Zoledronic acid protects against osteosarcoma-induced bone destruction but lacks efficacy against pulmonary metastases in a syngeneic rat model.

Osteosarcoma (OS) is the most common primary malignant tumor of bone in children and adolescents. In spite of successful control of the primary tumor, death from lung metastasis occurs in more than a third of patients. To investigate the efficacy of zoledronic acid (ZOL) on the development, progression and metastatic spread of OS, we used a rat model of OS, with features of the disease similar to human patients, including spontaneous metastasis to lungs. Rat OS cells were inoculated into the tibial marrow cavity of syngeneic rats. OS development was associated with osteolysis mixed with new bone formation, adjacent to the periosteum and extended into the surrounding soft tissue.
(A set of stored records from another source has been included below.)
Lemma CopyArray_run (src : TaggedArray) (ns : list Z) (l : list JSTaggedValue) (d : Z) (b : TaggedArray) :
  holds src ns l d -> at_ (lenZ l + 1) <= lenZ b -> at_ 1 <= lenZ b -> (d = 0 -> lenZ src <= lenZ b) ->
  exists b', CopyArray ho src b = (Ok tt, b') /\ lenZ b' = lenZ b /\ holds b' (if d =? 0 then ns else seqZ 1 (lenZ l)) l 0.
Proof.
  intros H Hb Hb1 Hd0. unfold CopyArray. mstep with (from_run src _ d b (NumberOfDeletedNodes_run ho H)).
  assert (0 < at_ 1) by (destruct (entry_cases ho) as [[_ HE]|[_ HE]]; word_arith).
  destruct (Z.eqb_spec d 0) as [->|Hd].
  - mstep with (from_run src GetCapacityFromTaggedArray (lenZ src) b eq_refl). unfold for_range. rewrite Z.sub_0_r.
    destruct (copy_all_words src (Z.to_nat (lenZ src)) 0 b) as (b1 & Hrun & Hl & Hc); [lia|pose proof (lenZ_nonneg src); lia|by apply Hd0|intros j v Hj [Hj0 _]; lia|].
    mstep with Hrun. mstep with (from_run src _ 0 b1 (NumberOfDeletedNodes_run ho H)).
    pose proof (cell_bound _ _ _ (Hc _ _ (holds_deleted _ _ _ _ _ H))) as Hb0.
    eexists. split; [by apply Set_cell|]. rewrite lenZ_wr. split; [done|]. apply (holds_mono ho src); [done| |rewrite lenZ_wr, Hl; by apply Hd0].
    intros i v Hi. destruct (decide (i = NUMBER_OF_DELETED_NODES_INDEX)) as [->|]; [|apply cell_ne; [by apply Hc|done|done]].
    destruct Hi as [_ Hi], (holds_deleted _ _ _ _ _ H) as [_ Hi']. rewrite Hi in Hi'. injection Hi' as ->. by apply cell_eq.
  - mstep with (from_run src _ (lenZ l) b (NumberOfNodes_run ho H)). pose proof (lenZ_nonneg l).
    replace (VInt (ELEMENTS_START_INDEX + ENTRY_SIZE ho)) with (VInt (at_ 1)) by (unfold ListShape.at_; f_equal; lia). fold (at_ (lenZ l)).
    destruct (entry_cases ho) as [[Hx HE]|[Hx HE]]; rewrite Hx.
    + mstep by (apply Set_cell; rewrite ?lenZ_wr; word_arith). mstep by (apply Set_cell; rewrite ?lenZ_wr; word_arith). do 4 put. mstep.
      erewrite bind_Ok by (apply from_run, (first_run ho H)).
      match goal with |- exists b', _ ?b0 = _ /\ _ => destruct (ordered_run src ns l d b0 H) as (b' & Hrun & Hl' & HH); [by rewrite ?lenZ_wr|word..|congruence|] end.
      exists b'. split; [exact Hrun|]. split; [by rewrite Hl', ?lenZ_wr|done].
    + mstep by (apply Set_cell; rewrite ?lenZ_wr; word_arith). mstep by (apply Set_cell; rewrite ?lenZ_wr; word_arith). do 5 put.
      erewrite bind_Ok by (apply from_run, (first_run ho H)).
      match goal with |- exists b', _ ?b0 = _ /\ _ => destruct (ordered_run src ns l d b0 H) as (b' & Hrun & Hl' & HH); [by rewrite ?lenZ_wr|word..|intros; word|] end.
      exists b'. split; [exact Hrun|]. split; [by rewrite Hl', ?lenZ_wr|done].
Qed.
(** get: by the place of the node, after the nodes were put in order. *)
Lemma FastGet_answers (i : Z) : guard (OpGet i) s = true -> answers (OpGet i).
Proof.
  cbn [guard]. intros Hg. destruct (inside i l) eqn:Hi; cbn [negb orb] in Hg.
  2: { apply (read_answers _ (AValue VUndefined)); [cbn [spec]; by rewrite Hi|]. unfold exec. erewrite bind_Ok; [done|]. unfold FastGet. mstep with len_run. by rewrite inside_spec, Hi. }
  apply negb_true_iff, bool_decide_eq_false in Hg. apply inside_bounds in Hi as Hi'.
  assert (forall b0 (H0 : holds b0 (seqZ 1 (lenZ l)) l 0 \/ (holds b0 ns l d /\ ns = seqZ 1 (lenZ l))),
    GetElement (at_ (i + 1)) b0 = (Ok (default VUndefined (l !! Z.to_nat i)), b0)) as Hread.
  { intros b0 H0. destruct (lookup_lt_is_Some_2 l (Z.to_nat i)) as [v Hv]; [unfold lenZ in Hi'; lia|]. rewrite Hv.
    assert (ListShape.nd (seqZ 1 (lenZ l)) (i + 1) = i + 1) as Hnd by (rewrite ListShape.nd_seq by lia; by zb).
    destruct H0 as [H0|[H0 Hns]]; rewrite <- Hnd; [|rewrite <- Hns]; apply (ListShape.val_run _ H0); (lia || done). }
  unfold answers. cbn [spec]. rewrite Hi. cbn [fst snd]. unfold exec.
  destruct (decide (mode s = Unordered)) as [Hm|Hm].
  - destruct (ListOps.SortByNodeOrder_run a ns l d w H ltac:(lia)) as (b0 & Hsort & H0).
    exists (mkWorld (st ++ [b0]) (lenZ st) true). split.
    + erewrite bind_Ok; [done|]. unfold FastGet. mstep with len_run. rewrite inside_spec, Hi. cbn [negb]. mstep. replace (IsOrderedList w) with false by (cbn; by rewrite Hb, Hm). cbn [negb].
      mstep with (on_list_read st t b a get a Ha eq_refl). mstep with Hsort. mstep with (single_store_run st (st ++ [b0]) t b (new_array b0) (lenZ st) eq_refl). mstep. mstep.
      apply (on_list_read (st ++ [b0]) (lenZ st) true b0); [apply list_lookup_middle; unfold lenZ; lia|]. apply Hread. by left.
    + exists (seqZ 1 (lenZ l)), 0. rewrite Hm. cbn [lists GetSingleList IsOrderedList items mode flag_of places_ok]. split_and!; try done; [|lia].
      exists b0. split; [lenz|]. split; [apply list_lookup_middle; unfold lenZ; lia|done].
  - exists w. split.
    + erewrite bind_Ok; [done|]. unfold FastGet. mstep with len_run. rewrite inside_spec, Hi. cbn [negb]. mstep. replace (IsOrderedList w) with true by (cbn; rewrite Hb; by destruct (mode s)). cbn [negb].
      apply (on_list_read _ _ _ _ _ _ Ha), Hread. right. split; [done|]. destruct (mode s); try done. apply Hp.
    + replace (mkAbs l _) with s; [apply repr_here|]. destruct s as [l0 m0]. simpl in *. f_equal. by destruct m0.
Qed.

Lemma GetFirst_answers : answers OpGetFirst.
Proof.
  eapply read_answers; [done|]. unfold exec. erewrite bind_Ok; [done|]. unfold GetFirst. mstep with (on_list_read st t b a _ _ Ha (ListOps.GetFirst_run _ H)).
  destruct l as [|v l'] eqn:E; [done|]. apply Forall_cons_1 in Hh as [Hv _]. simpl. by destruct v.
Qed.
Metastatic foci in the lungs formed 3-4 weeks postcancer cell transplantation. Treatment with a clinically relevant dose of ZOL was initiated 1 week after tumors were established and continued once weekly or as a single dose. ZOL preserved the integrity of both trabecular and cortical bone and reduced tumor-induced bone formation. However, the overall tumor burden at the primary site was not reduced because of the persistent growth of cancer cells in the extramedullary space, which was not affected by ZOL treatment. ZOL treatment failed to prevent the metastatic spread of OS to the lungs. These findings suggest that ZOL as a single agent protects against OS-induced bone destruction but lacks efficacy against pulmonary metastases in this rat model. ZOL may have potential value as an adjuvant therapy in patients with established OS.